Fricano è da tempo inserito in qualificatissimi circuiti criminali e in passato ha gestito una parte della lunga latitanza bagherese del defunto capomafia corleonese Bernardo Provenzano. L’indagine ha consentito di far emergere responsabilità penali sull’anziano imprenditore edile Carmelo Fricano (detto “Mezzo chilo” e tratto in arresto oggi), ritenuto soggetto vicino alla famiglia mafiosa di Bagheria e, in particolare, allo storico capo mandamento detenuto Leonardo Greco. In passato, infatti, diversi collaboratori di giustizia hanno indicato Fricano quale prestanome del predetto capo mafia ergastolano. Le risultanze investigative dell’indagine “Persefone” hanno però ora consentito di raccogliere una serie di elementi di indubbia capacità probatoria circa la sussistenza a carico del Fricanbo di un quadro gravemente indiziario in ordine al delitto di associazione di tipo mafioso. L’autorità del boss Ficano era però stata messa di recente in discussione da Fabio Tripoli, apparentemente estraneo al contesto mafioso, il quale, in stato di ubriachezza e spesso intemperante, si era permesso di sfidare pubblicamente il capo mafia.
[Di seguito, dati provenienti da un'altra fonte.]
(** The state after page [p] returned to the free list. *)
Definition after_free (p : Z) (s : machine) : machine :=
  set_spin (passed (spin_of s))
    (with_km (rc_set (pidx p) 0 (Kmem p (freecnt (km s) + 1) (refcnt (km s))))
      (with_mem (st64 (mem s) p (freelist (km s))) s)).

Lemma wp_kalloc rg s l Q :
  kinv rg s l → ready s →
  (l = [] → Q 0 (set_spin (passed (spin_of s)) s)) →
  (∀ p l', l = p :: l' → Q p (after_alloc p (ld64 (mem s) p) s)) →
  wp kalloc Q s.
Proof.
  intros Hk (Hok & Hfree & _) Hnone Hsome. unfold kalloc. wp_steps.
  apply wp_acquire; [done|done|]. wp_steps. apply wp_when.
  - intros Hne. bsimp. destruct l as [|p l]; [by rewrite (kinv_head _ _ _ Hk) in Hne|].
    destruct (kinv_chain _ _ _ Hk) as [Hp Hch].
    assert (managed rg p ∧ rc s p = 0) as [Hman Hrc] by (apply (kinv_free _ _ _ Hk); by left).
    pose proof (kinv_length_bound _ _ _ Hk) as Hlen. pose proof (kinv_cnt _ _ _ Hk) as Hcnt.
    simpl length in *. change NPAGES with 32768 in Hlen.
    destruct Hman as [Hram _]. simpl. rewrite Hp.
    wp_steps. apply wp_load64; [apply ram_page_in_ram; [done|unfold PGSIZE; lia]|].
    wp_steps. unfold set_freelist, add_freecnt, set_refcnt. wp_steps.
    { rewrite refidx_pidx; [by apply refcnt_in_pidx|]. unfold ram_page in Hram. unfold PGSIZE in *. lia. }
    wp_steps. apply (wp_release kmem_lock (spin_of s)); [done|done|done|]. wp_steps.
    replace (Q p _) with (Q p (after_alloc p (ld64 (mem s) p) s)); [by eapply Hsome|].
    f_equal. unfold after_alloc. rewrite refidx_pidx by (unfold ram_page, PGSIZE in *; lia).
    simpl. rewrite u64_small by lia. done.
  - intros Heq. bsimp. simpl in Heq. wp_steps.
    apply (wp_release kmem_lock (spin_of s)); [done|done|done|]. wp_steps. simpl.
    rewrite Heq. apply Hnone. by apply (kinv_head _ _ _ Hk).
Qed.
Lemma fresh_rc q : page_aligned q → rc (fresh_table p s) q = if decide (q = p) then 1 else rc s q.
Proof.
  intros Hq. unfold rc, fresh_table, after_alloc. simpl. destruct (decide (q = p)) as [->|Hne].
  - by rewrite rc_get_set_eq.
  - rewrite rc_get_set_ne; [done|]. intros ?. apply Hne, pidx_inj; [done| |done].
    by eapply managed_aligned, fresh_managed.
Qed.

Lemma fresh_kinv : kinv rg (fresh_table p s) l.
Proof.
  destruct fresh_managed as [Hm Hz].
  apply (kinv_ext rg (after_alloc p (ld64 (mem s) p) s)); [done| |by apply kinv_after_alloc].
  intros q Hq. symmetry. apply ld64_ext. intros x Hx. apply fresh_ld8.
  assert (managed rg q) as Hmq by (apply (kinv_free _ _ _ Hk); by right).
  eapply (in_page_ne q p); [by eapply managed_aligned..| |unfold in_page, PGSIZE; lia].
  intros ->. by pose proof (kinv_nodup _ _ _ Hk) as [? _]%NoDup_cons.
Qed.

Lemma new_root_vstep A :
  A [] → vstep rg p A keep s (p :: l) ∅ (fresh_table p s) l {[ [] := p ]}.
Proof.
  intros HA. destruct fresh_managed as [Hm Hz]. pose proof (managed_ram _ _ Hm) as Hram.
  assert (∀ q, node {[ [] := p ]} q → q = p) as Hnode by (by intros q [k [_ <-]%lookup_singleton_Some]).
  assert (node {[ [] := p ]} p) as Hp by (exists []; by rewrite lookup_singleton_eq).
  split.
  - split; [apply fresh_kinv|by eapply ready_spin|]. split.
    + by rewrite lookup_singleton_eq.
    + split.
      * intros k q [_ <-]%lookup_singleton_Some. done.
      * by intros k k' q [<- _]%lookup_singleton_Some [<- _]%lookup_singleton_Some.
      * intros k i q [? _]%lookup_singleton_Some. by destruct k.
      * intros k q i [<- <-]%lookup_singleton_Some _ Hi. rewrite lookup_singleton_ne by done.
        unfold fresh_table. cbn [mem with_mem].
        rewrite pte_at_zeroed, decide_True by (apply Hram || done). apply has_0.
    + intros q ->%Hnode. rewrite fresh_rc, decide_True by (apply Hram || done). done.
  - apply map_empty_subseteq.
  - intros k [q [<- _]%lookup_singleton_Some]. by right.
  - rewrite map_size_empty, map_size_singleton. simpl. lia.
  - intros va _. unfold keep, leaf, vpath. by rewrite lookup_empty, lookup_singleton_ne.
  - intros x Hx. by apply fresh_ld8, Hx.
  - intros q Hq Hn. rewrite fresh_rc by done. rewrite decide_False; [done|].
    intros ->. destruct (Hn Hp) as [k Hk']. by rewrite lookup_empty in Hk'.
  - intros q ->%Hnode. by right.
  - unfold same_hw. simpl. split_and!; try done. destruct Hready as [Hs _]. by apply passed_equiv.
Qed.
End new_root.

Lemma leaf_empty m va : leaf m ∅ va = 0.
Proof. unfold leaf. by rewrite lookup_empty. Qed.

(** An allocated root, zeroed, with the kernel mapped. *)
Lemma wp_new_space rg etext s p l (Q : unit → machine → Prop) :
  etext_ok etext → kinv rg s (p :: l) → ready s → (70 ≤ length (p :: l))%nat →
  (∀ s' l' T', vstep rg p (.∈ kernel_paths) (kernel_upd etext) s (p :: l) ∅ s' l' T' → Q tt s') →
  wp (memset p 0 PGSIZE) (λ _, wp (map_kernel etext p) Q) (after_alloc p (ld64 (mem s) p) s).
Proof.
  intros Het Hk Hready Hlen HQ. destruct (fresh_managed _ _ _ _ Hk) as [Hm _].
  pose proof (managed_ram _ _ Hm) as Hram.
  apply wp_memset; [apply ram_page_in_ram; [done|unfold PGSIZE; lia]|].
  change (with_mem _ _) with (fresh_table p s).
  assert (vstep rg p (.∈ kernel_paths) keep s (p :: l) ∅ (fresh_table p s) l {[ [] := p ]}) as Hv.
  { apply new_root_vstep; [done|done|by left]. }
  eapply (wp_map_kernel rg p etext _ l {[ [] := p ]}); [done|apply (vs_ok _ _ _ _ _ _ _ _ _ _ Hv)| | |].
  - eapply supply_vstep; [exact Hv|done|]. split; [intros k [? Hc]; by rewrite lookup_empty in Hc|].
    rewrite map_size_empty. change (length kernel_paths) with 70%nat. lia.
  - intros a Ha. rewrite (vs_leaf _ _ _ _ _ _ _ _ _ _ Hv) by done. unfold keep. rewrite leaf_empty. apply has_0.
  - intros s' l' T' Hv'. apply (HQ s' l' T'). by eapply (vstep_trans _ _ _ keep).
Qed.

(** ** What the hardware sees *)

(** The page of [va] in the 39-bit address space. *)
Definition vpage (va : Z) : Z := vpn va * PGSIZE.

(** The kernel's part of every address space: devices and RAM after the text
    read-write, the text read-execute, everything at its own address. *)
Definition kernel_entry (etext va : Z) : option Z :=
  let a := vpage va in
  if decide (UART0 ≤ a < UART0 + 0x9000 ∨ PLIC ≤ a < PLIC + 0x400000 ∨ etext ≤ a < PHYSTOP)
  then Some (mk_pte a RW)
  else if decide (KERNBASE ≤ a < etext) then Some (mk_pte a RX)
  else None.

(** A process has in addition its code page and its stack page. *)
Definition space_entry (etext ucode ustack va : Z) : option Z :=
  if decide (vpage va = USERVA) then Some (mk_pte ucode URX)
  else if decide (vpage va = USERSTACK) then Some (mk_pte ustack URW)
  else kernel_entry etext va.

Definition valid_entry (v : Z) : option Z := if has v PTE_V then Some v else None.

Lemma valid_mk_pte pa f : flag_word f → has f PTE_V = true → valid_entry (mk_pte pa f) = Some (mk_pte pa f).
Proof. intros Hf HV. unfold valid_entry. by rewrite has_mk_pte, HV. Qed.

Lemma vpn_nonneg va : 0 ≤ vpn va.
Proof. unfold vpn. by apply Z.mod_pos_bound. Qed.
Tripoli, oltre a infastidire con il suo atteggiamento provocatorio la cittadinanza bagherese, era stato violento verso la compagna e il padre (per tali maltrattamenti in famiglia è stato, anch’egli, oggi tratto in arresto). La reazione del sodalizio all’atteggiamento sfrontato di Tripoli e alla sua ritrosia a sottostare ai divieti imposti dai mafiosi per riportare ordine nel territorio da loro controllato non è tardata ad arrivare. Su mandato di Ficano, sei soggetti (tra cui gli indagati Scaduto e Cannata) lo hanno selvaggiamente picchiato, cagionandogli un trauma cranico ed un trauma alla mano. Tripoli, lungi dall’assumere un contegno remissivo nonostante l’aggressione di avvertimento, ha deciso di armarsi di una accetta e faceva sapere in giro di essere intenzionato a dare fuoco a un locale da poco inaugurato dal boss Ficano. Visto il pubblico affronto, Ficano e Scaduto sentenziavano l’eliminazione di Tripoli, pianificandone nel dettaglio l’omicidio. Ficano, subito dopo aver dato ordine di eseguire l’omicidio, decideva di allontanarsi dal territorio, molto verosimilmente sia per costituirsi un alibi che per darsi alla fuga per il pericolo di essere arrestato.